* Information provided

Lemma Decoder_Read_rejects_witness :
  let k := Z.to_nat 16384 in
  let pre := (frame_header largest_map ++ replicate (Z.to_nat 16372) 0)
             :: replicate 63 (replicate k 0) in
  let missing := replicate 12 0 in
  let more := replicate (Z.to_nat 16372) 84 in
  ∃ d, Decoder_Read (pre ++ (missing ++ more) :: []) Decoder_new
       = Some (Throw (RuntimeError "Relay decoder buffer limit exceeded."), d, []).
Proof.
  intros k pre missing more. apply (Decoder_Read_rejects largest_map).
  - split; [done|]. rewrite zlen_largest_map. done.
  - unfold pre. apply Forall_cons_2.
    + rewrite zlen_app, zlen_frame_header, zlen_replicate. lia.
    + apply Forall_replicate. unfold k. rewrite zlen_replicate. lia.
  - by apply largest_map_split.
  - done.
  - unfold missing, more. rewrite !zlen_replicate. lia.
  - unfold more. rewrite zlen_frame_bytes, zlen_largest_map, zlen_replicate.
    unfold Frame_MaximumEncodedSize, Frame_HeaderSize, Frame_MaximumPayloadSize. lia.
Defined.
#[export] Instance Candidates_Codec :
  Codec ProtocolCodec_EncodeServerEndpointCandidates
    (throwing ProtocolCodec_DecodeServerEndpointCandidates) Candidates_wf.
Proof.
  split.
  - intros l [Hn Hl]. unfold ProtocolCodec_EncodeServerEndpointCandidates.
    rewrite (proj2 (Z.eqb_neq _ _)), (proj2 (Z.ltb_ge _ _)), candidates_bytes_spec by (done || lia).
    exists (candidates_payload l). split_and!; [done| |].
    { unfold candidates_payload. clear. induction l; cbn [map concat]; [done|].
      apply Forall_app_2; [apply bytes_ok_endpoint_bytes|done]. }
    unfold throwing, ProtocolCodec_DecodeServerEndpointCandidates.
    rewrite zlen_candidates_payload. unfold ServerEndpointCandidates_MaximumCount in *.
    replace (6 * zlen l / 6) with (zlen l) by (Z.to_euclidean_division_equations; lia).
    replace (6 * zlen l mod 6) with 0 by (Z.to_euclidean_division_equations; lia).
    rewrite (proj2 (Z.eqb_neq (6 * zlen l) 0)), (proj2 (Z.ltb_ge 16 _)) by lia.
    change (negb (0 =? 0)) with false. cbn [orb].
    rewrite (candidates_loop_spec l []); [done..|].
    pose proof (zlen_candidates_payload l). unfold zlen in *. lia.
  - intros b _. unfold throwing, ProtocolCodec_DecodeServerEndpointCandidates.
    apply safe_obind; [|done]. apply safe_if; [done|]. intros H. b2p.
    apply candidates_loop_safe; [lia|rewrite Z.sub_0_r; tauto|unfold zlen; lia].
Qed.

(** ** DERP authentication *)

Definition Challenge_wf (c : DerpAuthenticationChallenge) : Prop :=
  in_width 64 (dc_requestId c) ∧ key_ok (dc_serverKey c).

Definition Response_wf (r : DerpAuthenticationResponse) : Prop :=
  in_width 64 (da_requestId r) ∧ bytes_ok (da_clientInfo r) ∧ 0 < zlen (da_clientInfo r).

(** A 64-bit identifier followed by data, as both messages have it. *)
Lemma id_data_reads id data :
  in_width 64 id →
  Hosted_Read64 (be_encode 8 id ++ data) 0 = Ok id
  ∧ slice (be_encode 8 id ++ data) 8 (zlen (be_encode 8 id ++ data)) = Ok data
  ∧ zlen (be_encode 8 id ++ data) = 8 + zlen data.
Proof.
  intros Hid. split_and!.
  - by apply (Hosted_Read64_be [] id data).
  - apply slice_app_drop; [done|]. prefix_len.
  - prefix_len.
Qed.

#[export] Instance DerpChallenge_Codec :
  Codec ProtocolCodec_EncodeDerpChallenge (throwing ProtocolCodec_DecodeDerpChallenge) Challenge_wf.
Proof.
  split.
  - intros [id key] (Hid & Hk & Hkok). simpl in *. unfold ProtocolCodec_EncodeDerpChallenge.
    rewrite Append64_be. exists (be_encode 8 id ++ key). split_and!; [done| |].
    { apply Forall_app_2; [apply bytes_ok_be_encode|done]. }
    unfold throwing, ProtocolCodec_DecodeDerpChallenge.
    destruct (id_data_reads id key Hid) as (-> & -> & ->). by rewrite Hk.
  - intros b _. unfold throwing, ProtocolCodec_DecodeDerpChallenge. safe_codec.
Qed.

#[export] Instance DerpResponse_Codec :
  Codec ProtocolCodec_EncodeDerpResponse (throwing ProtocolCodec_DecodeDerpResponse) Response_wf.
Proof.
  split.
  - intros [id info] (Hid & Hiok & Hi). simpl in *. unfold ProtocolCodec_EncodeDerpResponse.
    cbn [da_clientInfo da_requestId].
    rewrite (proj2 (Z.eqb_neq _ _)), Append64_be by lia.
    exists (be_encode 8 id ++ info). split_and!; [done| |].
    { apply Forall_app_2; [apply bytes_ok_be_encode|done]. }
    unfold throwing, ProtocolCodec_DecodeDerpResponse.
    destruct (id_data_reads id info Hid) as (-> & -> & ->).
    by rewrite (proj2 (Z.leb_gt _ _)) by lia.
  - intros b _. unfold throwing, ProtocolCodec_DecodeDerpResponse. safe_codec.
Qed.

(** ** Pump schedules *)

Definition PumpSchedule_wf (s : PumpSchedule) : Prop :=
  in_width 64 (ps_RequestId s) ∧ ps_RequestId s ≠ 0
  ∧ match ps_Delay s with Some delay => 0 <= delay <= MaximumPumpDelay | None => True end.

(** The payload of the frame an encoder returns. *)
Definition payload_bytes {A} (encode : A → outcome Frame) (a : A) : outcome bytes :=
  let! f := encode a in Ok (fr_payload f).

Lemma DecodeInteger_be n v :
  (n <= 8)%nat → in_width (8 * Z.of_nat n) v → DecodeInteger (be_encode n v) = v.
Proof.
  intros Hn Hv. unfold DecodeInteger. rewrite read_offset_be, be_decode_encode.
  - by apply Z.mod_small.
  - apply bytes_ok_be_encode.
  - by rewrite length_be_encode.
Qed.
(* ===== verification/DerpClient.v ===== *)
(** * The DERP client

    src/core/derp/Client.cpp over the stream interface of
    include/tailgate/base/ByteStream.h.  A stream is any type with the operations
    of the class [ByteStream]; what an implementation owes its callers is the
    class [ByteStreamLaws], against which the client's theorems are proved.  A
    loop that runs out of fuel is undefined behaviour here, so that the absence of
    undefined behaviour includes that the fuel suffices. *)

From S2P Require Import Prelude Text Net Packet.

(** ** Streams *)

Class ByteStream (S : Type) := {
  st_TryWriteSome : bytes → eff S (option Z);
  st_TryReadSome : Z → eff S (option bytes);
  st_HasBufferedInput : S → bool;
  (** The bytes that the stream has taken and given out so far. *)
  st_sent : S → bytes;
  st_received : S → bytes
}.

(** A write takes a prefix of the bytes offered, a read gives at most the bytes
    asked for, and a call that throws does neither. *)
Class ByteStreamLaws (S : Type) `{!ByteStream S} : Prop := {
  st_write_law : ∀ data s,
    wp (st_TryWriteSome data) (fun r s' => st_received s' = st_received s ∧
      match r with
      | Ok (Some n) => 0 <= n <= zlen data ∧ st_sent s' = st_sent s ++ take (Z.to_nat n) data
      | Ok None | Throw _ => st_sent s' = st_sent s
      | UB => False
      end) s;
  st_read_law : ∀ maximum s,
    wp (st_TryReadSome maximum) (fun r s' => st_sent s' = st_sent s ∧
      match r with
      | Ok (Some b) => zlen b <= Z.max 0 maximum ∧ bytes_ok b ∧ st_received s' = st_received s ++ b
      | Ok None | Throw _ => st_received s' = st_received s
      | UB => False
      end) s
}.

Section client.
  Context {S : Type} `{!ByteStream S}.

(** The default methods of [ByteStream]. *)
Fixpoint WriteAll_loop (fuel : nat) (data : bytes) (offset : Z) : eff S unit :=
  match fuel with
  | O => elift UB
  | Datatypes.S fuel' =>
      if offset <? zlen data then
        let* rest := elift (slice data offset (zlen data)) in
        let* written := st_TryWriteSome rest in
        match written with
        | None => ethrow (RuntimeError "Stream would block.")
        | Some n =>
            if n =? 0 then ethrow (RuntimeError "Stream closed during write.")
            else WriteAll_loop fuel' data (offset + n)
        end
      else eret tt
  end.

Definition ByteStream_WriteAll (data : bytes) : eff S unit :=
  WriteAll_loop (Datatypes.S (length data)) data 0.

Definition ByteStream_ReadSome (maxBytes : Z) : eff S bytes :=
  let* result := st_TryReadSome maxBytes in
  match result with
  | None => ethrow (RuntimeError "Stream would block.")
  | Some b => eret b
  end.

Fixpoint ReadExact_loop (fuel : nat) (byteCount : Z) (result : bytes) : eff S bytes :=
  match fuel with
  | O => elift UB
  | Datatypes.S fuel' =>
      if zlen result <? byteCount then
        let* part := ByteStream_ReadSome (byteCount - zlen result) in
        if bool_decide (part = [])
        then ethrow (RuntimeError "Stream closed before enough bytes were read.")
        else ReadExact_loop fuel' byteCount (result ++ part)
      else eret result
  end.

Definition ByteStream_ReadExact (byteCount : Z) : eff S bytes :=
  ReadExact_loop (Datatypes.S (Z.to_nat byteCount)) byteCount [].

(** ** The client *)

Definition ServerKeyFrame : Z := 1.
Definition ClientInfoFrame : Z := 2.
Definition ServerInfoFrame : Z := 3.
Definition SendPacketFrame : Z := 4.
Definition ReceivePacketFrame : Z := 5.
Definition KeepAliveFrame : Z := 6.
Definition PreferredFrame : Z := 7.
Definition PongFrame : Z := 19.
Definition PingFrame : Z := 18.
Definition Derp_MaximumFrameSize : Z := Z.shiftl 1 20.
Definition FrameHeaderSize : Z := 5.
Definition MaximumHttpHeaderSize : Z := 8192.
Definition ServerGreetingSize : Z := 40.
Definition MaximumReceiveBatchFrames : nat := 256.
Definition DerpMagic : bytes := [68; 69; 82; 80; 240; 159; 148; 145].
Definition KeySize : Z := 32.
Definition crypto_box_NONCEBYTES : Z := 24.
Definition crypto_box_MACBYTES : Z := 16.

Record DerpPacket := { dp_Source : bytes; dp_Payload : bytes }.

Record DerpClient := {
  cl_stream : S;
  cl_ServerKey : bytes;
  cl_ReceiveBuffer : bytes;
  cl_SendBuffer : bytes;
  cl_SendOffset : Z
}.

Definition DerpClient_new (stream : S) : DerpClient :=
  {| cl_stream := stream; cl_ServerKey := replicate 32 0; cl_ReceiveBuffer := [];
     cl_SendBuffer := []; cl_SendOffset := 0 |}.

Definition set_stream (s : S) (c : DerpClient) : DerpClient :=
  {| cl_stream := s; cl_ServerKey := cl_ServerKey c; cl_ReceiveBuffer := cl_ReceiveBuffer c;
     cl_SendBuffer := cl_SendBuffer c; cl_SendOffset := cl_SendOffset c |}.

Definition on_stream {A} (m : eff S A) : eff DerpClient A := fun c =>
  let '(r, s) := m (cl_stream c) in (r, set_stream s c).

Definition set_send (b : bytes) (offset : Z) (c : DerpClient) : DerpClient :=
  {| cl_stream := cl_stream c; cl_ServerKey := cl_ServerKey c;
     cl_ReceiveBuffer := cl_ReceiveBuffer c; cl_SendBuffer := b; cl_SendOffset := offset |}.

Definition set_receive (b : bytes) (c : DerpClient) : DerpClient :=
  {| cl_stream := cl_stream c; cl_ServerKey := cl_ServerKey c; cl_ReceiveBuffer := b;
     cl_SendBuffer := cl_SendBuffer c; cl_SendOffset := cl_SendOffset c |}.

Definition set_server_key (k : bytes) (c : DerpClient) : DerpClient :=
  {| cl_stream := cl_stream c; cl_ServerKey := k; cl_ReceiveBuffer := cl_ReceiveBuffer c;
     cl_SendBuffer := cl_SendBuffer c; cl_SendOffset := cl_SendOffset c |}.

(** The loop of [Flush]: whether it ended with nothing left to send. *)
Fixpoint Flush_loop (fuel : nat) : eff DerpClient bool :=
  match fuel with
  | O => elift UB
  | Datatypes.S fuel' =>
      let* c := eget in
      if cl_SendOffset c <? zlen (cl_SendBuffer c) then
        let* data := elift (slice (cl_SendBuffer c) (cl_SendOffset c) (zlen (cl_SendBuffer c))) in
        let* written := on_stream (st_TryWriteSome data) in
        match written with
        | None => eret false
        | Some n =>
            if n =? 0 then ethrow (RuntimeError "DERP stream closed during write.") else
            emod (fun c => set_send (cl_SendBuffer c) (cl_SendOffset c + n) c) ;;*
            Flush_loop fuel'
        end
      else eret true
  end.

Definition DerpClient_Flush : eff DerpClient unit :=
  let* c := eget in
  let* drained := Flush_loop (Datatypes.S (Z.to_nat (zlen (cl_SendBuffer c) - cl_SendOffset c))) in
  if drained then emod (set_send [] 0) else eret tt.

Definition DerpClient_HasPendingOutput (c : DerpClient) : bool :=
  cl_SendOffset c <? zlen (cl_SendBuffer c).

Definition derp_header (type size : Z) : bytes :=
  [type; u8 (Z.shiftr size 24); u8 (Z.shiftr size 16); u8 (Z.shiftr size 8); u8 size].

Definition DerpClient_WriteFrame (type : Z) (payload prefix : bytes) : eff DerpClient unit :=
  if (Derp_MaximumFrameSize <? zlen prefix)
     || (Derp_MaximumFrameSize - zlen prefix <? zlen payload)
  then ethrow (RuntimeError "DERP frame is too large.") else
  let size := u32 (zlen prefix + zlen payload) in
  emod (fun c => set_send (cl_SendBuffer c ++ derp_header type size) (cl_SendOffset c) c) ;;*
  emod (fun c => set_send (cl_SendBuffer c ++ prefix) (cl_SendOffset c) c) ;;*
  emod (fun c => set_send (cl_SendBuffer c ++ payload) (cl_SendOffset c) c) ;;*
  DerpClient_Flush.

Definition DerpClient_Send (destination packet : bytes) : eff DerpClient unit :=
  DerpClient_WriteFrame SendPacketFrame packet destination.

Definition DerpClient_SendPing (payload : bytes) : eff DerpClient unit :=
  DerpClient_WriteFrame PingFrame payload [].

Definition DerpClient_SetPreferred (preferred : bool) : eff DerpClient unit :=
  DerpClient_WriteFrame PreferredFrame [if preferred then 1 else 0] [].

(** The size field of a frame header. *)
Definition frame_size (b : bytes) : outcome Z :=
  let! b1 := rd b 1 in
  let! b2 := rd b 2 in
  let! b3 := rd b 3 in
  let! b4 := rd b 4 in
  Ok (Z.lor (Z.lor (Z.lor (u32 (Z.shiftl b1 24)) (u32 (Z.shiftl b2 16))) (u32 (Z.shiftl b3 8))) b4).

Definition DerpClient_ReadFrame : eff DerpClient (Z * bytes) :=
  let* header := on_stream (ByteStream_ReadExact FrameHeaderSize) in
  let* size := elift (frame_size header) in
  if Derp_MaximumFrameSize <? size
  then ethrow (RuntimeError "DERP frame exceeds the protocol limit.") else
  let* type := elift (rd header 0) in
  let* payload := on_stream (ByteStream_ReadExact size) in
  eret (type, payload).

(** The packet of a [ReceivePacket] payload. *)
Definition derp_packet_of (payload : bytes) : outcome DerpPacket :=
  let! source := slice payload 0 KeySize in
  let! rest := slice payload KeySize (zlen payload) in
  Ok {| dp_Source := source; dp_Payload := rest |}.

(** [Receive] blocks until a packet arrives; the fuel bounds the frames it skips. *)
Fixpoint DerpClient_Receive (fuel : nat) : eff DerpClient (option DerpPacket) :=
  match fuel with
  | O => eret None
  | Datatypes.S fuel' =>
      let* (type, payload) := DerpClient_ReadFrame in
      if (type =? ReceivePacketFrame) && (KeySize <=? zlen payload) then
        let* packet := elift (derp_packet_of payload) in eret (Some packet)
      else if type =? PingFrame then
        DerpClient_WriteFrame PongFrame payload [] ;;* DerpClient_Receive fuel'
      else DerpClient_Receive fuel'
  end.

Definition hasCompleteFrame (b : bytes) : outcome bool :=
  if zlen b <? FrameHeaderSize then Ok false else
  let! size := frame_size b in
  Ok (FrameHeaderSize + size <=? zlen b).
Lemma DerpConnections_Ensure_routes_witness :
  DerpConnections_ForRegion one_region 7 = Ok true
  ∧ match DerpConnections_Ensure loopback_create 9 [100] false one_region with
    | (Ok index, d') => derps_inv (fun _ => True) d'
    | _ => False
    end.
Proof.
  split; [vm_compute; reflexivity|].
  assert (derps_inv (fun _ => True) one_region) as Hinv.
  { by apply (Ensure_entries (fun _ => True) loopback_create loopback_create_ok 7 [100; 52] true
      no_derps no_derps_inv). }
  assert (rt_NextRouteToken (dc_routes one_region) ≠ 0) as Ht by (by vm_compute).
  pose proof (DerpConnections_Ensure_routes (fun _ => True) loopback_create loopback_create_ok
    9 [100] false one_region Hinv Ht) as H.
  destruct (DerpConnections_Ensure loopback_create 9 [100] false one_region) as [[index|e|] d'] eqn:E.
  - apply H.
  - vm_compute in E. discriminate E.
  - vm_compute in E. discriminate E.
Defined.

Lemma DelegationLease_reachable_ok_witness :
  lease_inv (fun _ => True) demo_prepared
  ∧ (lease_step loopback_create (OpAccept (demo_request 2 Action_Release) 30 40 50) demo_prepared).1
    = Ok tt.
Proof.
  assert (Request_wf (demo_request 2 Action_Release)) as Hop by (apply demo_request_wf; lia).
  split; [|vm_compute; reflexivity].
  exact (proj1 (DelegationLease_reachable_ok (fun _ => True) loopback_create loopback_create_ok
    demo_prepared (OpAccept (demo_request 2 Action_Release) 30 40 50)
    demo_prepared_reachable Hop)).
Defined.

(** A second generation of the lease acquires what the first released. *)
Definition demo_request2 (id : Z) (a : DelegationAction) : DelegationRequest :=
  {| rq_Generation := 6; rq_RequestId := id; rq_MapRevision := 1; rq_Action := a;
     rq_Regions := [7] |}.

Lemma demo_request2_wf id a : id = 1 ∨ id = 2 → Request_wf (demo_request2 id a).
Proof.
  intros Hid. split_and!; try done; simpl; [unfold identity_wf, in_width; lia|by forall_intro].
Qed.

Definition demo_again : DelegationLease bool :=
  (lease_step loopback_create (OpAccept (demo_request2 1 Action_Prepare) 60 70 80) demo_released).2.

Lemma demo_again_reachable : lease_reachable (fun _ => True) loopback_create demo_again.
Proof. apply reach_step; [apply demo_released_reachable|]. apply demo_request2_wf. lia. Qed.

Lemma DelegationLease_acquires_only_when_prepared_witness :
  dc_enabled (dl_derps demo_again) = false
  ∧ ∃ r before now later,
      OpAccept (demo_request2 2 Action_Acquire) 90 100 110 = OpAccept (C := bool) r before now later
      ∧ rq_Action r = Action_Acquire ∧ prepared_for demo_again r before.
Proof.
  split; [vm_compute; reflexivity|].
  apply (DelegationLease_acquires_only_when_prepared (fun _ => True) loopback_create
    loopback_create_ok demo_again (OpAccept (demo_request2 2 Action_Acquire) 90 100 110)).
  - apply demo_again_reachable.
  - apply demo_request2_wf. lia.
  - vm_compute. reflexivity.
  - vm_compute. reflexivity.
Defined.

* Task description
Please return the lines above that run from the line containing "st_read_law : ∀" to the line containing "(** The default methods of [ByteStream]. *)", inclusive, exactly and with no other lines.

* Expected output
  st_read_law : ∀ maximum s,
    wp (st_TryReadSome maximum) (fun r s' => st_sent s' = st_sent s ∧
      match r with
      | Ok (Some b) => zlen b <= Z.max 0 maximum ∧ bytes_ok b ∧ st_received s' = st_received s ++ b
      | Ok None | Throw _ => st_received s' = st_received s
      | UB => False
      end) s
}.

Section client.
  Context {S : Type} `{!ByteStream S}.

(** The default methods of [ByteStream]. *)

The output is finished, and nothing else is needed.